Preparation, molecular structure, thermal properties, electrical conductivity analysis and dielectric relaxation of a new hybrid compound (NH2C5H3ClNH)2ZnBr4·H2O

Abstract

Preparation, structural elucidation, Hirshfeld surface analysis, thermal analysis and impedance spectroscopy study are carried out for an interesting organic–inorganic hybrid compound (NH2C5H3ClNH)2ZnBr4·H2O. X-ray diffraction analysis reveals that the title compound belongs to the triclinic crystallographic system with the space group P-1 with Z = 2 and the following unit cell dimensions: a = 7.3209(9) A, b = 8.4407(10) A, c = 16.923(2) A, α(°) = 82.975(6), β(°) = 85.118(6) and γ(°) = 74.398(6). The crystal structure is composed of two protonated 4-amino-2-chloropyridinium cations, tetrabromozincate anions and a water molecule which are held together by a number of hydrogen bonds forming infinite chains. In addition, crystal structure is stabilized with π…π interactions (Cg–Cg and Zn-Cl…Cg, with Cg is the 4-amino-2-chloropyridinium rings) which have also been investigated in terms of their corresponding Hirshfeld surface and the breakdown of fingerprint.
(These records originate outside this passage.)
(** Joining [bp] to the block [p] before it, or linking it after that block. *)
Definition join_lower (p bp : Z) : M heap unit :=
  psize ← get_size p;
  if hdr_add p psize =? bp then
    bsize ← get_size bp;
    _ ← set_size p (u32 (psize + bsize));
    bnext ← get_ptr bp;
    set_ptr p bnext
  else set_ptr p bp.

Definition free (ap : Z) : M heap unit :=
  let bp := u32 (ap - 8) in
  n ← gets ring_fuel;
  f ← gets freep;
  p ← free_loop n bp f;
  next ← get_ptr p;
  _ ← join_upper bp next;
  _ ← join_lower p bp;
  modify (λ s, s <| freep := p |>).

Definition morecore (nu : Z) : M heap Z :=
  let nu := if nu <? 4096 then 4096 else nu in
  p ← sbrk (s32 (nu * 8));
  if p =? 4294967295 then mret 0 else
  _ ← set_size p nu;
  _ ← free (hdr_add p 1);
  gets freep.

(** The block [p] is large enough: it, or its end, leaves the ring. *)
Definition take_block (nunits prevp p psize : Z) : M heap Z :=
  q ← (if psize =? nunits then
         next ← get_ptr p;
         _ ← set_ptr prevp next;
         mret p
       else
         let psize := psize - nunits in
         _ ← set_size p psize;
         let q := hdr_add p psize in
         _ ← set_size q nunits;
         mret q);
  _ ← modify (λ s, s <| freep := prevp |>);
  mret (hdr_add q 1).

Fixpoint malloc_loop (fuel : nat) (nunits prevp p : Z) : M heap Z :=
  match fuel with
  | O => λ _, NoFuel
  | S fuel =>
      psize ← get_size p;
      if nunits <=? psize then take_block nunits prevp p psize else
      f ← gets freep;
      if p =? f then
        p ← morecore nunits;
        if p =? 0 then mret 0 else
        next ← get_ptr p;
        malloc_loop fuel nunits p next
      else
        next ← get_ptr p;
        malloc_loop fuel nunits p next
  end.

Definition malloc (nbytes : Z) : M heap Z :=
  let nunits := u32 (nbytes + 8 - 1) / 8 + 1 in
  f ← gets freep;
  prevp ← (if f =? 0 then
             _ ← set_ptr base base;
             _ ← modify (λ s, s <| freep := base |>);
             _ ← set_size base 0;
             mret base
           else mret f);
  p ← get_ptr prevp;
  n ← gets ring_fuel;
  malloc_loop (n + n) nunits prevp p.

(** ** The ring of free blocks *)

(** Blocks as address and size. *)
Implicit Types bs : list (Z * Z).

Definition head_addr bs (fin : Z) : Z := match bs with [] => fin | b :: _ => b.1 end.

(** Each block has its size and points to the next, the last one to [fin]. *)
Fixpoint chain (m : mem) (fin : Z) bs : Prop :=
  match bs with
  | [] => True
  | b :: bs => load32 m b.1 = head_addr bs fin ∧ load32 m (b.1 + 4) = b.2 ∧ chain m fin bs
  end.

Definition ring (m : mem) bs : Prop := chain m (head_addr bs 0) bs.

Lemma head_addr_app bs bs' fin : head_addr (bs ++ bs') fin = head_addr bs (head_addr bs' fin).
Proof. by destruct bs. Qed.

Lemma chain_app m fin bs bs' : chain m fin (bs ++ bs') ↔ chain m (head_addr bs' fin) bs ∧ chain m fin bs'.
Proof. induction bs as [|b bs IH]; cbn; [tauto|]. rewrite head_addr_app, IH. tauto. Qed.

Lemma ring_rot m bs bs' : ring m (bs ++ bs') → ring m (bs' ++ bs).
Proof.
  destruct bs as [|b bs]; [by rewrite app_nil_r|]. destruct bs' as [|b' bs']; [by rewrite app_nil_r|].
  unfold ring. rewrite !chain_app. cbn. tauto.
Qed.

(** Memory that agrees on the headers. *)
Lemma hdrs_ext m m' fin bs :
  (∀ b i, b ∈ bs → 0 ≤ i < 8 → m' (b.1 + i) = m (b.1 + i)) → chain m fin bs → chain m' fin bs.
Proof.
  induction bs as [|b bs IH]; cbn; [done|]. intros Hm (Hp & Hs & Hc). split_and!.
  - rewrite <- Hp. apply load32_ext. intros i Hi. apply Hm; [left|lia].
  - rewrite <- Hs. apply load32_ext. intros i Hi. rewrite <- Z.add_assoc. apply Hm; [left|lia].
  - apply IH; [|done]. intros b' i Hb'. apply Hm. by right.
Qed.

(** The last address of a list of blocks after [y]. *)
Fixpoint last_addr (y : Z) bs : Z := match bs with [] => y | b :: bs => last_addr b.1 bs end.

(** Going along blocks that are too small. *)
Lemma malloc_loop_skip s n C D fin k y : chain (umem s) fin (C ++ D) →
  Forall (λ b, b.2 < n ∧ b.1 ≠ freep s) C →
  malloc_loop (length C + k) n y (head_addr (C ++ D) fin) s =
  malloc_loop k n (last_addr y C) (head_addr D fin) s.
Proof.
  intros Hc HC. revert y Hc. induction HC as [|b C [Hb Hf] HC IH]; intros y Hc; [done|].
  cbn [app chain] in Hc. destruct Hc as (Hp & Hs & Hc). cbn [length Nat.add malloc_loop app head_addr last_addr].
  unfold mbind, M_bind, get_size, get_ptr, gets at 1 2. rewrite Hs.
  rewrite (proj2 (Z.leb_gt n _)) by done. rewrite (proj2 (Z.eqb_neq b.1 _)) by done.
  unfold gets. rewrite Hp. by apply IH.
Qed.

(** A block after which [bp] does not belong, given the next one. *)
Definition passes (bp p next : Z) : Prop := ¬ (p < bp < next) ∧ ¬ (next ≤ p ∧ (p < bp ∨ bp < next)).

Fixpoint pass_all (bp : Z) bs (fin : Z) : Prop :=
  match bs with [] => True | b :: bs => passes bp b.1 (head_addr bs fin) ∧ pass_all bp bs fin end.

Lemma free_loop_skip s bp C D fin k : chain (umem s) fin (C ++ D) → pass_all bp C (head_addr D fin) →
  free_loop (length C + k) bp (head_addr (C ++ D) fin) s = free_loop k bp (head_addr D fin) s.
Proof.
  induction C as [|b C IH]; [done|]. intros (Hp & Hs & Hc) [[H1 H2] HC].
  cbn [length Nat.add free_loop app head_addr]. unfold mbind, M_bind, get_ptr, gets. rewrite Hp.
  rewrite head_addr_app. rewrite <- head_addr_app in *.
  destruct ((b.1 <? bp) && (bp <? _)) eqn:E1; [bsimpl; rewrite head_addr_app in *; tauto|].
  destruct ((_ <=? b.1) && _) eqn:E2.
  - bsimpl. rewrite orb_true_iff, !Z.ltb_lt in H0. rewrite head_addr_app in *. tauto.
  - by apply IH.
Qed.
To quantify intermolecular interactions in crystal lattice, FT-IR spectroscopy has been used to distinguish the different chemical functional groups and their environments in this molecule. The dielectric conductivity of this compound has been measured in the temperature range 298–438 K and the frequency range 209 Hz–5 MHz. The analysis of the experimental data of the impedance spectroscopy based on the activation energy shows that this material is an ionic–protonic conductor at low temperature and becomes an electronic one at high temperature. This work aims to reveal the thermal properties of a new zinc (II) based organic–inorganic hybrid and the conductivity properties that this compound exhibits.